Dear Professor Vee,
I usually get the same comment on my report cards, something along the lines of “Michelle your work proves you understand the material however you need to participate more.” Every. Single. Time. I do not know if this is a blessing or a curse but as much as I love to write is just as much as I hate to verbally articulate my thoughts during group discussion. Evaluated discussion is frankly not my cup of tea because I have a hard time verbalizing my ideas. This is why I enjoy the blog component of our course—it is an outlet for me to articulate my thoughts without the on-the-spot pressure of class discussion. I have found the outside forum to very useful for me and I can imagine using a similar method as a teacher myself.

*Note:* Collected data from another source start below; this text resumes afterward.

Lemma builder_facts es : es = [] \/ input_ok es -> wf_faults (r_file (builder es)) = [] /\ NumEntries (builder es) = slen es.
Proof.
  intros Hin. destruct Hin as [->|Hin].
  { unfold NumEntries, table_builder, NewTableBuilder, on_filter. cbn [table_of map add_entries foldl]. by repeat case_match. }
  assert (ComparatorLaws is_internal_key (opt_comparator o)) as HL by (rewrite Ho; apply _). destruct Hin as [Hsn Hzs Hint Hpol Hk Hs (Hef & _)].
  set (n := Z.to_nat (opt_block_restart_interval o)). assert (builder_state extend snappy zstd o n is_internal_key (builder es) (table_of es)) as Hst.
  { apply (add_entries_state extend snappy zstd o n) with (es0 := []); try done; [unfold n; lia|unfold n; lia|]. apply NewTableBuilder_state; unfold n; lia. }
  destruct Hst as (bs0 & pend & cur & ies & [_ -> _ _ _ _ _ _ _ _ _ _ _ _ _ _] & _ & _ & _ & _ & Hnum & _). split; [done|]. unfold NumEntries. rewrite Hnum. unfold table_of. by rewrite length_map.
Qed.

Lemma builder_snoc es e : TableBuilder_Add extend snappy zstd (entry_internal_key e) (e_value e) (builder es) = builder (es ++ [e]).
Proof. unfold table_builder, add_entries, table_of. by rewrite map_app, foldl_app. Qed.

(** ** The outputs *)

Definition finished (n : Z) (es : list entry) : Output := MkOutput n (slen (bytes_of es)) (first_key es) (last_key es).
Definition finished_outputs (n0 : Z) (chunks : list (list entry)) : list Output := imap (fun i es => finished (n0 + Z.of_nat i) es) chunks.
Definition open_output (n : Z) (cur : option (list entry)) : list Output :=
  match cur with Some es => [MkOutput n 0 (first_key es) (last_key es)] | None => [] end.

One reason I enjoy the blog component of the course is because in the short posts you are able to clearly illustrate your train of thoughts about the readings. In most of my blog posts and comments I start with an anecdote or a question that reflects my thoughts during the readings. For example, in my blog post about technology possibly replacing the teacher I was able to link my memory of using YouTube as a teacher to the reading about educational technology. With a textual space to provide such commentary and disclose my thoughts I think I was able to participate and demonstrate my understanding of the material.
If there is one student like me there may be others in the future. I hope to find ways to infuse both on-the-spot class discussion (because it’s an important skill) and exterior participation in my own classroom. Whether that means we turn to online blogs or handwritten personal journals, having a way to see the thoughts and progress of my students will be very helpful to my instruction. While my students will be forced to write some sort of reflections I on the other hand will not be required to write for much longer after college. However it is on my bucket list to start a blog. I am not sure what the topic will be (education, travel, etc.) but I do know that having a place to articulate your thoughts can be therapeutic. To close, I want to reiterate that I enjoyed the unique blog component of the course I hope you keep it for semesters to come.